Iwasaki Yataro (1835–1885) was a Japanese financier and shipping industrialist, and the founder of Mitsubishi.
Iwasaki was born in a provincial farming family in Aki, Tosa province (now Kochi Prefecture), the great grandson of a man who had sold his family's samurai status in obligation of debts. The son of a provincial farmer, Iwasaki began his career as an employee of the Tosa clan. The clan had business interests in many parts of Japan, which whetted Iwasaki's ambition.
Iwasaki left for Edo (now Tokyo) aged nineteen in search of an education to further his ambitions. The serious injury of his father in a dispute with the village headman brought him home from Edo a year later and briefly interrupted his studies. When the local magistrate refused to hear his case, Iwasaki accused him of corruption and was sent to prison for seven months. After his release, Iwasaki was without a job for a time before finding work as a village school teacher. Returning to Edo, he socialised with political activists and studied under the reformist Yoshida Toyo, who influenced him with ideas of opening and developing the then-closed nation through industry and foreign trade. Soon, through Yoshida, he found work as a clerk for the Tosa government, and bought back the family's samurai status with the wages he saved. He was later promoted to the top position at the Tosa clan's trading office in Nagasaki, responsible for trading camphor oil and paper to buy ships, weapons, and ammunition. Following the Meiji Restoration in 1868, which forced the disbandment of the shogunate's business interests, Iwasaki travelled to Osaka and leased the trading rights for the Tosa clan's Tsukumo Trading Company. The company changed its name to Mitsubishi in 1873.
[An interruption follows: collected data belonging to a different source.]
Definition finish (s : state) : state :=
  let '(text, p) := Utf8.decode (pending s) [] true in
  consumeText (set_pending p s) text true.

(** A whole stream: its chunks, then [finish]. *)
Definition run (chunks : list (list N)) : list SseEvent :=
  log (finish (fold_left push chunks init)).

Example sse_example :
  run [js "data: a"; js "b" ++ [13%N]; [10%N] ++ js ": note" ++ [10%N]; js "event:x" ++ [10; 10]%N; js "data"] =
  [Event (js "ab") (js "x") []; Event [] [] []].
Proof. vm_compute. reflexivity. Qed.

(** ** Buffer and pending bytes are untouched by lines *)

Lemma dispatch_set_buffer b s : dispatch (set_buffer b s) = set_buffer b (dispatch s).
Proof. unfold dispatch. simpl. by destruct (dataLines s). Qed.

Lemma dispatch_set_pending p s : dispatch (set_pending p s) = set_pending p (dispatch s).
Proof. unfold dispatch. simpl. by destruct (dataLines s). Qed.

Lemma consumeLine_set_buffer b s l : consumeLine (set_buffer b s) l = set_buffer b (consumeLine s l).
Proof.
  unfold consumeLine. destruct (truthy l); simpl; [|apply dispatch_set_buffer].
  destruct (starts_with _ l); [done|]. by repeat case_match.
Qed.

Lemma consumeLine_set_pending p s l : consumeLine (set_pending p s) l = set_pending p (consumeLine s l).
Proof.
  unfold consumeLine. destruct (truthy l); simpl; [|apply dispatch_set_pending].
  destruct (starts_with _ l); [done|]. by repeat case_match.
Qed.

Lemma lineBuffer_consumeLine s l : lineBuffer (consumeLine s l) = lineBuffer s.
Proof.
  assert (E : s = set_buffer (lineBuffer s) s) by (by destruct s).
  rewrite E at 1. by rewrite consumeLine_set_buffer.
Qed.

Lemma set_buffer_set_buffer b b' s : set_buffer b (set_buffer b' s) = set_buffer b s.
Proof. done. Qed.

Lemma set_buffer_id s : set_buffer (lineBuffer s) s = s.
Proof. by destruct s. Qed.

(** ** Lines *)

Lemma first_line_app b c l d r :
  first_line b = Some (l, d, r) -> first_line (b ++ c) = Some (l, d, r ++ c).
Proof.
  revert l r. induction b as [|x t IH]; simpl; [done|]. intros l r.
  destruct ((x =? 10) || (x =? 13))%N; [by intros [= <- <- <-]|].
  destruct (first_line t) as [[[l' d'] r']|]; [|done]. intros [= <- <- <-].
  by rewrite (IH l' r').
Qed.
Definition validateAdvancedCustomConfig (config : option AdvancedCustomConfig) : option AdvancedCustomValidationError :=
  match config with
  | None => Some (VErr (js "Advanced custom configuration is required") None)
  | Some config =>
      let routes := routesOf config in
      if Nat.eqb (length routes) 0
      then Some (VErr (js "Advanced custom configuration requires at least one route") None)
      else checkRoutes 0 routes (VSt [] None None)
  end.

Definition hasValidAdvancedCustomModelListRoute (config : option AdvancedCustomConfig) : bool :=
  match config with
  | None => false
  | Some c =>
      if is_some (validateAdvancedCustomConfig config) then false
      else existsb (hasPath ADVANCED_CUSTOM_MODEL_LIST_PATH) (routesOf c)
  end.
End Validate.

Definition advancedCustomConfigUsesRelativeUpstreamPath (config : option AdvancedCustomConfig) : bool :=
  match config with
  | None => false
  | Some c => existsb (fun r => starts_with (js "/") (getAdvancedCustomRouteUpstreamPath r)) (routesOf c)
  end.

(** * JSON *)

(** What a field read from JSON gives a reader that takes a falsy value as
    absent: [Some None] for undefined and null, [None] for another type. *)
Definition opt_str (v : jv) : option (option jstr) :=
  match v with
  | JUndef | JNull => Some None
  | JStr s => Some (Some s)
  | _ => None
  end.

Fixpoint all_some {A} (l : list (option A)) : option (list A) :=
  match l with
  | [] => Some []
  | Some x :: t => match all_some t with Some r => Some (x :: r) | None => None end
  | None :: _ => None
  end.

Definition auth_of_jv (v : jv) : option (option AdvancedCustomRouteAuth) :=
  match v with
  | JUndef | JNull => Some None
  | JObj _ =>
      match jv_get v (js "type"), opt_str (jv_get v (js "name")), opt_str (jv_get v (js "value")) with
      | JUndef, Some n, Some x => Some (Some (Auth None n x))
      | JStr t, Some n, Some x => Some (Some (Auth (Some t) n x))
      | _, _, _ => None
      end
  | _ => None
  end.
Lemma saved_fields f f' t t' s inc c :
  settings_table f t = inr t' -> typed_form f -> writable f -> stored_settings f = JObj t -> plain_table t ->
  Forall list_name (fv_group f) -> fv_group f <> [] -> trimmed (normalizeBaseUrl (fv_base_url f)) -> truthy (trim (fv_key f)) = false ->
  holds_texts f s (json_stringify (JObj t')) inc c ->
  or_zero (ch_priority c) = or_zero (fv_priority f) -> or_zero (ch_weight c) = or_zero (fv_weight f) ->
  nullish (ch_auto_ban c) 1%Z = nullish (fv_auto_ban f) 1%Z ->
  transformChannelToFormDefaults c = inr f' -> reloaded f f' (extra_of f) (other_for f t) -> same_fields inc f f'.
Proof.
  intros Et Hty Hw Hs Ht Hg Hne Hu Hk [] Hpr Hwt Hab Hf' HR.
  destruct (loaded_fields c f' Hf') as (F1 & F2 & F3 & F4 & F5 & F6 & F7 & F8 & F9 & F10 & F11 & F12 & F13 & F14 & F15 & F16 & F17 & F18 & F19).
  split; rewrite ?F1, ?F2, ?F3, ?F4, ?F5, ?F6, ?F7, ?F8, ?F9, ?F10, ?F11, ?F12, ?F13, ?F14, ?F15, ?F16, ?F17, ?F18; try done.
  - by apply (setting_again f f' _ Hty HR).
  - rewrite (build_settings f t t' Hs Et). apply (settings_again f f' t t' Et Hty Hw _ HR Ht).
    rewrite F19, ht_settings0. unfold or_str. by rewrite stringified_truthy.
  - apply HR.
  - rewrite ht_url0. destruct (fv_base_url f); by apply url_again.
  - rewrite ht_group0. by apply groups_again.
  - intros Hi. rewrite ht_cost0 by done. apply trim_idemp.
Qed.


(** * The cost discount *)

(** [i] or [i.ds]: the texts a discount can have. *)
Definition discount_text (i : N) (ds : jstr) : jstr := print_N i ++ match ds with [] => [] | _ => 46%N :: ds end.
(** The store, when the answers [unchecked] are the only ones a form handed
    over that are no bundle. *)
Definition store_wf (unchecked : jv -> Prop) (a : AuthState) : Prop :=
  (signed_out a \/ credentials_valid a \/ exists v, unchecked v /\ credentials_of v a) /\
  (pending2FASMSAvailable a = true -> jv_truthy (pending2FAFlowToken a) = true).

Definition world_wf (unchecked : jv -> Prop) (w : World) : Prop :=
  store_wf unchecked (store w) /\ Forall (fun p => jv_truthy p.2 = true) (published w).

Record tab_wf (unchecked : jv -> Prop) (t : Tab) : Prop := {
  wf_world : world_wf unchecked (world t);
  wf_epoch : match refreshPromise t with Some f => (refreshEpoch f <= authEpoch (world t))%N | None => True end
}.

Lemma token_fields_valid v : hasValidTokenFields v = true -> isLoginSession (jv_get v (js "session")) = true ->
  forall a, credentials_of v a -> credentials_valid a.
Proof.
  unfold hasValidTokenFields, has_text. intros H Hs a (Ht & He & Hse). unfold credentials_valid.
  rewrite Hse, Ht, He. bool_hyps. repeat case_match; try done. bool_hyps. eauto 10.
Qed.

Lemma isAuthBundle_valid v a : isAuthBundle v = true -> credentials_of v a -> credentials_valid a.
Proof. unfold isAuthBundle. intros H. bool_hyps. by apply token_fields_valid. Qed.

Lemma credentials_set v a : credentials_of v (setBundle v a).
Proof. done. Qed.

Lemma publish_epoch k s w : authEpoch (publishAuthSessionEvent k s w) = authEpoch w.
Proof. unfold publishAuthSessionEvent. by destruct (jv_truthy s). Qed.

Lemma apply_epoch v sync w : authEpoch (applyAuthBundle v sync w).1 = (authEpoch w + 1)%N.
Proof. unfold applyAuthBundle. repeat case_match; simpl; by rewrite ?publish_epoch. Qed.

Lemma clear_epoch sync b w : authEpoch (clearAuthentication sync b w) = (authEpoch w + 1)%N.
Proof. unfold clearAuthentication. case_match; by rewrite ?publish_epoch. Qed.

Section Invariant.
Context (unchecked : jv -> Prop).
Notation world_wf := (world_wf unchecked).
Notation tab_wf := (tab_wf unchecked).
Notation store_wf := (store_wf unchecked).

(** What a step does to the world: it keeps the invariant and never takes the
    epoch back. *)
Definition good (w w' : World) : Prop :=
  world_wf w -> world_wf w' /\ (authEpoch w <= authEpoch w')%N.

Lemma good_refl w : good w w.
Proof. by split. Qed.

Lemma good_trans w1 w2 w3 : good w1 w2 -> good w2 w3 -> good w1 w3.
Proof. intros H1 H2 Hw. destruct (H1 Hw) as [Hw2 ?]. destruct (H2 Hw2). split; [done|lia]. Qed.

Lemma publish_wf k s w : world_wf w -> world_wf (publishAuthSessionEvent k s w).
Proof.
  unfold publishAuthSessionEvent, AuthSession.world_wf. destruct (jv_truthy s) eqn:E; simpl; [|done].
  intros [? ?]. split; [done|by constructor].
Qed.

(** A bundle is checked, or its fields are those of a value allowed here. *)
Lemma good_bundle v sync w :
  (forall a, credentials_of v a -> credentials_valid a) \/ unchecked v ->
  good w (applyAuthBundle v sync w).1.
Proof.
  intros Hv [Hs Hp]. rewrite apply_epoch. split; [|lia].
  assert (world_wf (Wd (setBundle v (store w)) (authEpoch w + 1) (published w))).
  { split; [|done]. split; [|done]. right. destruct Hv as [Hv|Hv]; [left; by apply Hv|right; by exists v]. }
  unfold applyAuthBundle. repeat case_match; simpl; try done. by apply publish_wf.
Qed.

Lemma good_checked v sync w : isAuthBundle v = true -> good w (applyAuthBundle v sync w).1.
Proof. intros Hv. apply good_bundle. left. intros a. by apply isAuthBundle_valid. Qed.

Lemma reset_wf b a : store_wf (reset b a).
Proof. split; [by left|done]. Qed.

Lemma good_clear sync b w : good w (clearAuthentication sync b w).
Proof.
  intros [Hs Hp]. rewrite clear_epoch. split; [|lia]. unfold clearAuthentication.
  assert (world_wf (Wd (reset b (store w)) (authEpoch w + 1) (published w))) by (split; [apply reset_wf|done]).
  case_match; [by apply publish_wf|done].
Qed.

Lemma good_store f w : (store_wf (store w) -> store_wf (f (store w))) -> good w (on_store f w).
Proof. intros Hf [Hs Hp]. split; [split; [by apply Hf|done]|simpl; lia]. Qed.

#[local] Hint Resolve good_refl good_clear good_checked reset_wf : auth.
#[local] Hint Extern 3 (good _ (on_store (setBootstrapState _) _)) => apply good_store; done : auth.
#[local] Hint Extern 3 (good _ (on_store (reset _) _)) => apply good_store; intros; apply reset_wf : auth.

Lemma good_runtime_clear e sync b w : good w (clear (refreshRuntime e) sync b w).
Proof. simpl. repeat case_match; auto with auth. Qed.
#[local] Hint Resolve good_runtime_clear : auth.

Lemma good_run e r al w : good w (run (refreshRuntime e) r al w).1.
Proof. unfold run. case_match; auto with auth. Qed.
#[local] Hint Resolve good_run : auth.

Lemma good_onResponse e r al resp w : good w (onResponse (refreshRuntime e) r al resp w).1.
Proof.
  unfold onResponse. repeat case_match; cbn [fst]; auto with auth.
  all: try (eapply good_trans; [apply good_runtime_clear|apply good_run]).
  all: try (simpl; auto with auth; fail).
  all: simpl in *; case_match; simplify_eq; by apply good_checked.
Qed.

Lemma good_rotation v w : good w (match applyAuthRotation v w with inr w' => w' | inl _ => w end).
Proof.
  unfold applyAuthRotation. destruct (isAuthTokenRotation v) eqn:E; cbn [negb]; [|auto with auth].
  destruct (negb (jv_truthy _) || _); [auto with auth|].
  destruct (negb (same_primitive _ _)); [auto with auth|].
  apply good_bundle. left. intros a Ha. unfold isAuthTokenRotation in E. bool_hyps.
  by apply (token_fields_valid v).
Qed.

Lemma good_sync k s w : good w (onSessionEvent k s w).
Proof. unfold onSessionEvent, clearAuthenticatedClientState. repeat case_match; auto with auth. Qed.

(** A tab that steps: it stays well formed and its epoch does not fall. *)
Definition good_tab (t t' : Tab) : Prop :=
  tab_wf t -> tab_wf t' /\ (authEpoch (world t) <= authEpoch (world t'))%N.

Lemma good_tab_refl t : good_tab t t.
Proof. by split. Qed.

(** A piece of the runner that ran in a good way leaves a good tab. *)
Lemma good_after e s r t : (e <= authEpoch (world t))%N -> good (world t) r.1 -> good_tab t (after e s r).
Proof.
  intros He Hg [Hw _]. destruct (Hg Hw) as [Hw' He'].
  destruct r as [w' [a|o]]; (split; [split|]); simpl in *; try done; lia.
Qed.

Lemma good_on_world f t : good (world t) (f (world t)) -> good_tab t (on_world f t).
Proof.
  intros Hg [Hw He]. destruct (Hg Hw) as [Hw' Hle]. (split; [split|]); simpl; [done| |done].
  destruct (refreshPromise t); [lia|done].
Qed.

Lemma good_refresh l t : good_tab t (refreshAuthentication l t).
Proof.
  unfold refreshAuthentication. destruct (refreshPromise t) eqn:E; [apply good_tab_refl|].
  destruct l.
  - apply good_after; [lia|apply good_run].
  - intros [Hw _]. (split; [split|]); simpl; done || lia.
  - intros [Hw _]. destruct (good_store (setBootstrapState Idle) (world t)) as [? ?]; [done..|].
    by split; [split|].
Qed.

Lemma good_tab_trans t1 t2 t3 : good_tab t1 t2 -> good_tab t2 t3 -> good_tab t1 t3.
Proof. intros H1 H2 Hw. destruct (H1 Hw) as [Hw2 ?]. destruct (H2 Hw2). split; [done|lia]. Qed.

(** A bundle of a login passed the check of its form, or is allowed here. *)
Definition login_from (e : Event) : Prop :=
  match e with EBundle v _ => isAuthBundle v = true \/ unchecked v | _ => True end.
(* ===== verification/MiniChat.v ===== *)
(** The conversations of the mini app (miniapp/src/playground/storage.ts) and
    the device storage they are kept in.

    The storage is the one of Taro: a class of operations with their documented
    laws, so that the theorems hold for any runtime; the association list
    instance is used on concrete inputs. *)

From Stdlib Require Import NArith ZArith Lia ZifyBool ZifyN.
From stdpp Require Import base list gmap strings.
From S2P Require Import Prelude JsString JsNum Json Regex.

(** * Device storage *)

(** [Taro.*StorageSync]; [None] is an exception, which leaves the device as it
    was. A key that is not stored reads as the empty string. *)
Class Taro (D : Type) := {
  getStorageSync : jstr -> D -> option jv;
  setStorageSync : jstr -> jv -> D -> option D;
  removeStorageSync : jstr -> D -> option D;
  removeSavedFile : jstr -> D -> D
}.

Class TaroLaws (D : Type) `{Taro D} := {
  get_set k v d d' : setStorageSync k v d = Some d' -> getStorageSync k d' = Some v;
  get_set_other k k' v d d' : k <> k' -> setStorageSync k v d = Some d' -> getStorageSync k' d' = getStorageSync k' d;
  get_remove k d d' : removeStorageSync k d = Some d' -> getStorageSync k d' = Some (JStr []);
  get_remove_other k k' d d' :
    k <> k' -> removeStorageSync k d = Some d' -> getStorageSync k' d' = getStorageSync k' d;
  get_remove_file k f d : getStorageSync k (removeSavedFile f d) = getStorageSync k d
}.

(** A device with working storage, and the files that were removed. *)
Record Device := Dev { kv : list (jstr * jv); removed : list jstr }.

#[export] Instance device_taro : Taro Device := {
  getStorageSync k d := Some (map_get k (kv d) ?? JStr []);
  setStorageSync k v d := Some (Dev (map_set k v (kv d)) (removed d));
  removeStorageSync k d := Some (Dev (List.filter (fun e => negb (bool_decide (e.1 = k))) (kv d)) (removed d));
  removeSavedFile f d := Dev (kv d) (f :: removed d)
}.

Lemma map_get_filter_key {V} (k k' : jstr) (l : list (jstr * V)) :
  map_get k' (List.filter (fun e => negb (bool_decide (e.1 = k))) l) = if decide (k = k') then None else map_get k' l.
Proof.
  induction l as [|[k0 v] l IH]; simpl; [by destruct (decide _)|].
  case_bool_decide as E; simpl; subst; rewrite IH; destruct (decide (k = k')) as [->|]; try done.
  - by rewrite bool_decide_eq_false_2.
  - by rewrite (bool_decide_eq_false_2 (k' = k0)).
Qed.

#[export] Instance device_laws : TaroLaws Device.
Proof.
  split; simpl; intros; simplify_eq; simpl; try done.
  - by rewrite map_get_set_eq.
  - by rewrite map_get_set_ne.
  - rewrite map_get_filter_key. by destruct (decide _).
  - rewrite map_get_filter_key. by destruct (decide _).
Qed.

(** * Conversations *)

Inductive ChatRole := Assistant | UserRole.

Record ChatMessage := Message {
  content : jstr; createdAt : num; m_id : jstr; imagePath : option jstr; m_role : ChatRole }.

Record ConversationDraft := Draft { d_group : jstr; d_messages : list ChatMessage; d_model : jstr }.

Record ChatConversation := Conversation {
  c_id : jstr; c_group : jstr; messages : list ChatMessage; c_model : jstr; updatedAt : num }.

Record ConversationStore := Store { activeId : jstr; conversations : list ChatConversation }.

Definition LEGACY_KEY : jstr := js "miniapp:playground:v1".
Definition STORAGE_KEY : jstr := js "miniapp:playground:v2".
Definition MAX_MESSAGES : nat := 40.
Definition MAX_CHARACTERS : N := 60000.

(** ** Compaction *)

Definition jlength (s : jstr) : N := N.of_nat (length s).
(* ===== verification/Flow.v ===== *)
(** The flow chart of the dashboard (web/src/features/dashboard/lib/flow.ts,
    flow-selection.ts and the flow types of web/src/features/dashboard/types.ts):
    usage rows become paths over the visible stages, paths are limited to the
    top nodes, and their metrics are added up on nodes and links.

    Metrics and identifiers are numbers, read from whatever the rows hold, and are
    added as numbers; the theorems about sums are for rows whose metrics are
    integers of the safe range ([safe_rows]), where adding is exact. The order of [localeCompare], the chart palette of the
    library and number formatting are Section variables. Styles of the chart
    specification are not modelled. *)

From Stdlib Require Import NArith ZArith Lia SpecFloat.
From stdpp Require Import base list gmap strings.
From S2P Require Import Prelude JsString JsNum JsExact Json.

(** * Data *)

Record FlowQuotaDataItem := Row {
  user_id : jv; username : option jstr; node_name : option jstr; use_group : option jstr;
  token_id : jv; token_name : option jstr; channel_id : jv; channel_name : option jstr;
  model_name : option jstr; token_used : jv; count : jv; quota : jv }.

Inductive FlowMetric := MQuota | MTokens | MRequests.
Inductive FlowOverflowMode := Aggregate | Hide.
Inductive FlowRole := RoleUser | RoleAdmin | RoleRoot.
Inductive FlowNodeKind := KUser | KNode | KToken | KGroup | KModel | KChannel.

#[export] Instance kind_eq_dec : EqDecision FlowNodeKind.
Proof. solve_decision. Defined.

Record FlowNodeFilter := NodeFilter { fk_kind : FlowNodeKind; fk_id : jstr }.
Record FlowLinkSelection := LinkSel { ls_source : jstr; ls_target : jstr }.

Record FlowMetrics := Metrics { m_quota : num; m_tokens : num; m_requests : num }.
Record FlowPathNode := PNode { p_id : jstr; p_label : jstr; p_kind : FlowNodeKind }.
Record PreparedFlowPath := Prepared { pp_path : list FlowPathNode; pp_metrics : FlowMetrics }.
Record FlowNodeRank := Rank { rk_node : FlowPathNode; rk_value : num }.

Record DashboardFlowNode := FNode {
  n_id : jstr; n_label : jstr; n_kind : FlowNodeKind; n_value : num; n_requests : num; n_quota : num; n_tokens : num;
  n_color : jstr; n_colorKey : jstr; n_highlighted : option bool; n_dimmed : option bool }.

Record DashboardFlowLink := FLink {
  l_source : jstr; l_target : jstr; l_value : num; l_requests : num; l_quota : num; l_tokens : num;
  l_sourceLabel : jstr; l_targetLabel : jstr; l_color : jstr; l_linkColor : jstr; l_linkAlpha : num;
  l_hoverColor : jstr; l_colorKey : jstr; l_share : num;
  l_highlighted : option bool; l_dimmed : option bool }.

Record DashboardFlowGraph := Graph { g_nodes : list DashboardFlowNode; g_links : list DashboardFlowLink }.

Record FlowSummary := Summary { s_quota : num; s_tokens : num; s_requests : num }.

Record FlowBuildOptions := BuildOptions {
  o_role : option FlowRole; o_selectedUsers : option (list jstr); o_selectedNodes : option (list FlowNodeFilter);
  o_activeNode : option FlowNodeFilter; o_activeLink : option FlowLinkSelection;
  o_colorPalette : option (list jstr); o_visibleStages : option (list FlowNodeKind);
  o_topNodeLimit : option num; o_overflowMode : option FlowOverflowMode; o_maskSensitive : bool;
  o_deletedTokenLabel : option (num -> jstr); o_otherNodeLabel : option (FlowNodeKind -> jstr) }.

Record FlowUserFilterOption := UserOption {
  uo_value : jstr; uo_label : jstr; uo_valueLabel : jstr; uo_valueRaw : num; uo_color : jstr }.
Record FlowNodeFilterOption := NodeOption {
  no_kind : FlowNodeKind; no_value : jstr; no_label : jstr; no_valueLabel : jstr; no_valueRaw : num; no_color : jstr }.
Record FlowFilterOptions := FilterOptions { users : list FlowUserFilterOption; nodes : list FlowNodeFilterOption }.

Record ProcessedFlowData := Processed {
  summary : FlowSummary; flow : DashboardFlowGraph; filterOptions : FlowFilterOptions }.

Record FlowHighlightSets := HighlightSets { h_nodes : list jstr; h_links : list jstr }.

Definition DEFAULT_FLOW_ROLE : FlowRole := RoleUser.
Definition DEFAULT_FLOW_OVERFLOW_MODE : FlowOverflowMode := Aggregate.
Definition DEFAULT_FLOW_CHART_COLOR : jstr := js "#1664FF".

Definition FLOW_NODE_KINDS : list FlowNodeKind := [KUser; KNode; KToken; KGroup; KModel; KChannel].

Definition kind_str (k : FlowNodeKind) : jstr :=
  match k with
  | KUser => js "user" | KNode => js "node" | KToken => js "token"
  | KGroup => js "group" | KModel => js "model" | KChannel => js "channel"
  end.

Definition OTHER_FLOW_NODE_IDS (k : FlowNodeKind) : jstr :=
  match k with
  | KUser => js "user:__other__" | KNode => js "node:__other__" | KToken => js "token:__other__"
  | KGroup => js "group:__other__" | KModel => js "model:__other__" | KChannel => js "channel:__other__"
  end.

Definition DEFAULT_OTHER_FLOW_NODE_LABELS (k : FlowNodeKind) : jstr :=
  match k with
  | KUser => js "Other users" | KNode => js "Other nodes" | KToken => js "Other tokens"
  | KGroup => js "Other groups" | KModel => js "Other models" | KChannel => js "Other channels"
  end.

Definition SENSITIVE_FLOW_KINDS : list FlowNodeKind := [KUser; KNode; KToken; KGroup; KChannel].
Definition OTHER_FLOW_NODE_ID_SET : list jstr := List.map OTHER_FLOW_NODE_IDS FLOW_NODE_KINDS.

(** * Rows and paths *)

Definition numberValue (value : jv) : num :=
  let n := jv_number value in if num_is_finite n then n else nzero.

(** [isFlowNodeKind], with the kind it lets through. *)
Definition isFlowNodeKind (v : jv) : option FlowNodeKind :=
  match v with
  | JStr s => List.find (fun k => kind_str k =s s) FLOW_NODE_KINDS
  | _ => None
  end.

Definition rowMetrics (row : FlowQuotaDataItem) : FlowMetrics :=
  Metrics (numberValue (quota row)) (numberValue (token_used row)) (numberValue (count row)).

Definition metricValue (m : FlowMetrics) (metric : FlowMetric) : num :=
  match metric with MRequests => m_requests m | MTokens => m_tokens m | MQuota => m_quota m end.
Lemma read_range : tryParseRequestCondition range_text = inr (Some (TimeCondition f p MATCH_RANGE [] a b)).
Proof.
  unfold tryParseRequestCondition, tryParseTimeCondition. destruct range_hit as (g & -> & Hc).
  use_caps. by rewrite isTimeFunc_str.
Qed.

Lemma read_range_paren :
  tryParseRequestCondition (js "(" ++ range_text ++ js ")") = inr (Some (TimeCondition f p MATCH_RANGE [] a b)).
Proof.
  unfold tryParseRequestCondition, tryParseTimeCondition. rewrite range_paren_miss.
  destruct range_paren_hit as (g & -> & Hc). use_caps. by rewrite isTimeFunc_str.
Qed.

Definition time_op (mode : jstr) : jstr :=
  if mode =s MATCH_GTE then js ">=" else if mode =s MATCH_LT then js "<" else js "==".

Lemma read_time_cmp mode :
  mode ∈ [MATCH_EQ; MATCH_GTE; MATCH_LT] ->
  tryParseRequestCondition (tf_str f ++ jq "(`" ++ p ++ jq "`) " ++ time_op mode ++ js " " ++ a) =
  inr (Some (TimeCondition f p mode a [] [])).
Proof.
  intros Hm. unfold tryParseRequestCondition, tryParseTimeCondition, time_op.
  repeat (apply elem_of_cons in Hm as [->|Hm]); [..|by apply elem_of_nil in Hm].
  all: cbv [MATCH_EQ MATCH_GTE MATCH_LT]; 
    repeat match goal with |- context [js ?u =s js ?w] =>
      let v := eval vm_compute in (js u =s js w) in change (js u =s js w) with v end; cbn iota.
  all: destruct f; cbn [tf_str]; miss time_range_re; miss time_range_paren_re.
  all: match goal with |- context [re_match _ (js ?t ++ jq "(`" ++ p ++ jq "`) " ++ js ?o ++ _)] =>
         hit time_cmp_re [(4, a); (3, js o); (2, p); (1, js t)] end; use_caps; reflexivity.
Qed.
End Times.
End Texts.

(** * What the rule editor writes is what it reads *)

(** The condition an edited one stands for, or none when it cannot be written. *)
Definition canonicalCondition (c : RequestCondition) : option RequestCondition :=
  match c with
  | TimeCondition f tz mode v s e =>
      let tz := or_str tz (js "Asia/Shanghai") in
      if mode =s MATCH_RANGE then
        if (numeric (trim s) && numeric (trim e))%bool then Some (TimeCondition f tz MATCH_RANGE [] (trim s) (trim e))
        else None
      else if numeric (trim v) then
        Some (TimeCondition f tz (if bool_decide (mode ∈ [MATCH_EQ; MATCH_LT]) then mode else MATCH_GTE) (trim v) [] [])
      else None
  | ParamHeaderCondition s p mode v =>
      if negb (truthy (trim p)) then None
      else Some (ParamHeaderCondition s (trim p)
                   (if bool_decide (mode ∈ [MATCH_EXISTS; MATCH_CONTAINS]) then mode else MATCH_EQ)
                   (if mode =s MATCH_EXISTS then [] else trim v))
  end.

Definition canonicalGroup (g : RequestRuleGroup) : option RequestRuleGroup :=
  match numeric (trim (multiplier g)), omap canonicalCondition (conditions g) with
  | true, c :: cs => Some (Group (c :: cs) (trim (multiplier g)) None None)
  | _, _ => None
  end.

(** The conditions whose written form is read back: no comparison or [contains]
    of a parameter, and texts without the units the readers look for. *)
Definition readable (c : RequestCondition) : bool :=
  match c with
  | TimeCondition _ tz _ _ _ _ => forallb path_unit tz
  | ParamHeaderCondition s p mode v =>
      (forallb path_unit (trim p) && forallb value_unit (trim v) &&
       match s with
       | Param => negb (bool_decide (mode ∈ [MATCH_CONTAINS; MATCH_GT; MATCH_GTE; MATCH_LT; MATCH_LTE]))
       | Header => true
       end)%bool
  end.

(** ** Written texts *)

Definition flat (c : N) : bool := negb (one_of [40; 41; 38; 124]%N c).

Lemma flat_plain c : flat c = true <-> c <> 40%N /\ c <> 41%N /\ c <> 38%N /\ c <> 124%N.
Proof. unfold flat, one_of. cbn [existsb]. lia. Qed.

Lemma forallb_impl (P Q : N -> bool) s :
  (forall c, P c = true -> Q c = true) -> forallb P s = true -> forallb Q s = true.
Proof. intros H. rewrite !forallb_forall. auto. Qed.

Lemma path_flat s : forallb path_unit s = true -> forallb flat s = true.
Proof. apply forallb_impl. intros c H%path_unit_plain. apply flat_plain. tauto. Qed.

Lemma path_no_quote s : forallb path_unit s = true -> forallb (not_unit 34) s = true.
Proof. apply forallb_impl. intros c H%path_unit_plain. unfold not_unit. lia. Qed.

Lemma num_flat s : forallb num_unit s = true -> forallb flat s = true.
Proof. apply forallb_impl. intros c H%num_unit_plain. apply flat_plain. lia. Qed.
The company adopted the name Mitsubishi in March 1870, when Yatarō officially became president. The name Mitsubishi is a compound of mitsu ("three") and hishi (literally, "water chestnut", often used in Japanese to denote a diamond or rhombus). Its emblem was a combination of the Iwasaki family crest and the oak-leaf crest of the Yamanouchi family, who were leaders of the Tosa clan which controlled the part of Shikoku where Yatarō was born.
Mitsubishi was later almost on its feet when the Formosan Incident occurred. Fifty-four Japanese fishermen died on the island of Formosa (currently known as Taiwan) but the Empire of the Great Qing government did not take responsibility. Yatarō's company was initially blamed but the situation eventually improved and Yatarō even won the right to operate the government ships and the transportation of men and material. The company began to flourish again.
Yatarō was dutiful to the new Japanese government, as well as to his company. Mitsubishi provided the ships that carried Japanese troops to Taiwan. This earned him more ships and a large annual subsidy from the government. He agreed, in turn, to carry mail and other government supplies. With government support, he was able to purchase more ships and increase Mitsubishi's shipping lines, which helped him drive two large foreign shipping companies out of the lucrative Shanghai route through the Mitsubishi Transportation Company which Yatarō founded. Later the now-giant shipping company also carried troops to put down a rebellion in Kyushu. Yatarō taught his subordinates to "worship the passengers" because they were sources of revenue.
Subsequently he invested in mining, ship repair and finance. In 1884 he took a lease on the Nagasaki Shipyard and renamed it Nagasaki Shipyard & Machinery Works, allowing the company to undertake shipbuilding on a large scale.
In 1885, Yatarō lost control of his shipping company in the wake of a political struggle that had buffeted Japan's marine transport industry. The company merged with a rival and became Nippon Yusen (NYK Line), which would return to the ranks of the Mitsubishi companies years later.
Though Yatarō had lost his shipping company, he established other businesses (in banking, mining, newspapers and marine insurance) which formed the foundation for the Mitsubishi organization. His wealth exceeded one million yen. Yatarō was so confident of his power that he could allow himself to participate in many businesses. Mitsubishi Kawase-ten, for example, was a financial exchange house that also engaged in warehousing business. It was the forerunner of today's Mitsubishi Bank and Mitsubishi Warehouse & Transportation. Yatarō had also purchased a coal mine and a copper mine and had leased a Nagasaki shipyard from the government. He had participated in establishing the insurance company that now is Tokyo Marine and Fire. He even headed up the school that became the Tokyo University of Mercantile Marine.
Iwasaki Yatarō was a visionary businessman. He often gave dinners in the company of dignitaries, spending a huge amount of money on these occasions but he also making many friends who later helped him by doing many favors.
Yataro, however, did not lead the Mitsubishi organization in its new phase of growth. He died of stomach cancer aged 50, and was succeeded as the head of the family business first by his brother, and later his son, Hisaya.